(Stored data entries)

§

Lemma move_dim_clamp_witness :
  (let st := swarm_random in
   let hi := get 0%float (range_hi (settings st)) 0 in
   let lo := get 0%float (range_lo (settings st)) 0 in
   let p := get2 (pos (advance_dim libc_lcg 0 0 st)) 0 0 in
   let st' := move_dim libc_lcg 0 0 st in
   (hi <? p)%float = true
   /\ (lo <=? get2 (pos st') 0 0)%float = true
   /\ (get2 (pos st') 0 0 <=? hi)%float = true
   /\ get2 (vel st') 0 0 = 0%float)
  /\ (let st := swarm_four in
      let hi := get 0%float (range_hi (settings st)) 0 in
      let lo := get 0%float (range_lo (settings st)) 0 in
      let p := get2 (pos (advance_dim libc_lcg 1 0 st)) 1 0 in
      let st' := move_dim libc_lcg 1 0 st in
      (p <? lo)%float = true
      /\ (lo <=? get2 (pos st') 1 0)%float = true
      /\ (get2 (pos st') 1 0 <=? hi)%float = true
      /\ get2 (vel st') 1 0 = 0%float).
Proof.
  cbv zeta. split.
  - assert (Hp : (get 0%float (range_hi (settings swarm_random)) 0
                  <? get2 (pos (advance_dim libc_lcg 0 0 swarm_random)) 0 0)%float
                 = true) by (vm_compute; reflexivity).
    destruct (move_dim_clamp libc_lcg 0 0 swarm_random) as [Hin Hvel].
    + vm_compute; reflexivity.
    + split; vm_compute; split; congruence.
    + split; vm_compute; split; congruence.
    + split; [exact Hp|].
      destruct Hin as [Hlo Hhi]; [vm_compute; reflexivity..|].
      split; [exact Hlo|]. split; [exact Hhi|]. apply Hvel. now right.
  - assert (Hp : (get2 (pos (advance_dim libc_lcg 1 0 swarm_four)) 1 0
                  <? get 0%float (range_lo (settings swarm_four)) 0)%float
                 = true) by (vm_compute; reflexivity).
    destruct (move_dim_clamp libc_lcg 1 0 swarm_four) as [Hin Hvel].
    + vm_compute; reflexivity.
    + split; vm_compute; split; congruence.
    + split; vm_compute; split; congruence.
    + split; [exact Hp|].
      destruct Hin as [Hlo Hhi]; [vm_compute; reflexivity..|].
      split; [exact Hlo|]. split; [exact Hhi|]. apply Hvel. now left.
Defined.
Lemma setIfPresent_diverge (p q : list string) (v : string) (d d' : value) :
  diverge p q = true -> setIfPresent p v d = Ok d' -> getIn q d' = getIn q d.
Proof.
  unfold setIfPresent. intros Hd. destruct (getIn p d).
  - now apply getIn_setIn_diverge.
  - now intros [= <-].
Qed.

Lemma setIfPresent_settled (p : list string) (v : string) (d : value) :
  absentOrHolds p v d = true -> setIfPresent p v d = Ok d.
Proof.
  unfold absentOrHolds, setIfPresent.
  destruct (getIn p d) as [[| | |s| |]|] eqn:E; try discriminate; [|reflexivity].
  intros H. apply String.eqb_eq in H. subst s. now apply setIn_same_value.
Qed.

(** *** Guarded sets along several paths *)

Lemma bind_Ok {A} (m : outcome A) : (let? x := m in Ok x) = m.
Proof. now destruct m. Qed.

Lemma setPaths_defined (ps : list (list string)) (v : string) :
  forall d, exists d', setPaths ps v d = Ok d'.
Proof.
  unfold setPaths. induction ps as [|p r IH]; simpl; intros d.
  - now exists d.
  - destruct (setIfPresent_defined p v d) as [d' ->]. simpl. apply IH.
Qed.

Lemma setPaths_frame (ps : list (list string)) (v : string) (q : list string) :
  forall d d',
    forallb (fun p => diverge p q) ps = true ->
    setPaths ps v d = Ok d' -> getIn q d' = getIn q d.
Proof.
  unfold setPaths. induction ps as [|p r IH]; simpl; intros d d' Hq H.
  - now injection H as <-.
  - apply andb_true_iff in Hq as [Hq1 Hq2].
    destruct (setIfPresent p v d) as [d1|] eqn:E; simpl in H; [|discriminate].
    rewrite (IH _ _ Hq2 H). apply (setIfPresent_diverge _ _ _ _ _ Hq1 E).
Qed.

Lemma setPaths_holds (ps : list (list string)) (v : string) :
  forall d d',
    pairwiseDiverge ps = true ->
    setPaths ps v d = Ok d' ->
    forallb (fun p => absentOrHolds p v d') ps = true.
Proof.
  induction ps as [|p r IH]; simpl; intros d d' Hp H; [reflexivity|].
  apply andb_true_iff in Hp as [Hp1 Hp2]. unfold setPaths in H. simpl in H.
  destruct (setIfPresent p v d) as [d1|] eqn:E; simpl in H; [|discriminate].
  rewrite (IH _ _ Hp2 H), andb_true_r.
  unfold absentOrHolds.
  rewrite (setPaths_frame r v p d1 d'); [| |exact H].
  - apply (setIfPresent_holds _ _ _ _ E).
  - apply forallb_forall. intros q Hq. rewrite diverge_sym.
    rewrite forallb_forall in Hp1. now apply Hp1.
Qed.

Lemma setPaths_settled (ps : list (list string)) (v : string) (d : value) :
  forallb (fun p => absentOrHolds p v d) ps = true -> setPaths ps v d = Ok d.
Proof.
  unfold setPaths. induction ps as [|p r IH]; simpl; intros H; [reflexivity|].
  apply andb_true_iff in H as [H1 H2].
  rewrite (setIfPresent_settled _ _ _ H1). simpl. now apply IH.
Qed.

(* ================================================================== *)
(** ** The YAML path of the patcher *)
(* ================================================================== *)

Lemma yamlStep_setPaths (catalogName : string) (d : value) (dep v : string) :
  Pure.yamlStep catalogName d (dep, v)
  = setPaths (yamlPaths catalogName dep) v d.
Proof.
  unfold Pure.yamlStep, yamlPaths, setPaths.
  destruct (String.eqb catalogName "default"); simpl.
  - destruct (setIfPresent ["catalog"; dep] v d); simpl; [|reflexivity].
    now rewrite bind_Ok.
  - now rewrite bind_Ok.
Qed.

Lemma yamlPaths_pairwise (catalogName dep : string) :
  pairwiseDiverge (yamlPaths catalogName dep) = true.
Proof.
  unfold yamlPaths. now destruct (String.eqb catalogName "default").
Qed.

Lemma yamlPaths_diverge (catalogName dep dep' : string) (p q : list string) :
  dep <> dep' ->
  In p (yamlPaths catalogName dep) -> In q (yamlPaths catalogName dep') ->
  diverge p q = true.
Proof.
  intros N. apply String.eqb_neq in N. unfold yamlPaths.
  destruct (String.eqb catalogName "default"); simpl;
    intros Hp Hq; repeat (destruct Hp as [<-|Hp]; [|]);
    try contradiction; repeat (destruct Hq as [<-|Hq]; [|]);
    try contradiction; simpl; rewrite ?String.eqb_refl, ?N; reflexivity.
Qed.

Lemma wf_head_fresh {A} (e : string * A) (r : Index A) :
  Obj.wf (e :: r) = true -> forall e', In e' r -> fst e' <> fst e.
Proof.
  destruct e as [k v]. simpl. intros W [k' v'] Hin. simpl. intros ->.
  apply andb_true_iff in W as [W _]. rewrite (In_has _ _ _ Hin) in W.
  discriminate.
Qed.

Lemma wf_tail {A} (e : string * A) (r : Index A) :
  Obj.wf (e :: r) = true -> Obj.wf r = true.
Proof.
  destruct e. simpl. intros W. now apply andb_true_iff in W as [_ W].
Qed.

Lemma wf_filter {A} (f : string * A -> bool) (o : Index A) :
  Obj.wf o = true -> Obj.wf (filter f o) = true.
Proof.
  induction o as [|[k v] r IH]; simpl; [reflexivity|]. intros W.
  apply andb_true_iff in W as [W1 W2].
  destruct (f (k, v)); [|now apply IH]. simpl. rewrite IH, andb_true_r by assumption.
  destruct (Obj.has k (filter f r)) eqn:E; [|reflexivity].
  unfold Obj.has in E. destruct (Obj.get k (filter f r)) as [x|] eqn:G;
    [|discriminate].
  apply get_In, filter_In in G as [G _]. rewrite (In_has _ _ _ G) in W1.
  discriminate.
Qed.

§

__Task to carry out__
Would you filter the records and copy each line that contains the word "rewrite"?

__Solved exercise__
    rewrite (IH _ _ Hq2 H). apply (setIfPresent_diverge _ _ _ _ _ Hq1 E).
  rewrite (IH _ _ Hp2 H), andb_true_r.
  rewrite (setPaths_frame r v p d1 d'); [| |exact H].
  - apply forallb_forall. intros q Hq. rewrite diverge_sym.
    rewrite forallb_forall in Hp1. now apply Hp1.
  rewrite (setIfPresent_settled _ _ _ H1). simpl. now apply IH.
    now rewrite bind_Ok.
  - now rewrite bind_Ok.
    try contradiction; simpl; rewrite ?String.eqb_refl, ?N; reflexivity.
  apply andb_true_iff in W as [W _]. rewrite (In_has _ _ _ Hin) in W.
  destruct (f (k, v)); [|now apply IH]. simpl. rewrite IH, andb_true_r by assumption.
  apply get_In, filter_In in G as [G _]. rewrite (In_has _ _ _ G) in W1.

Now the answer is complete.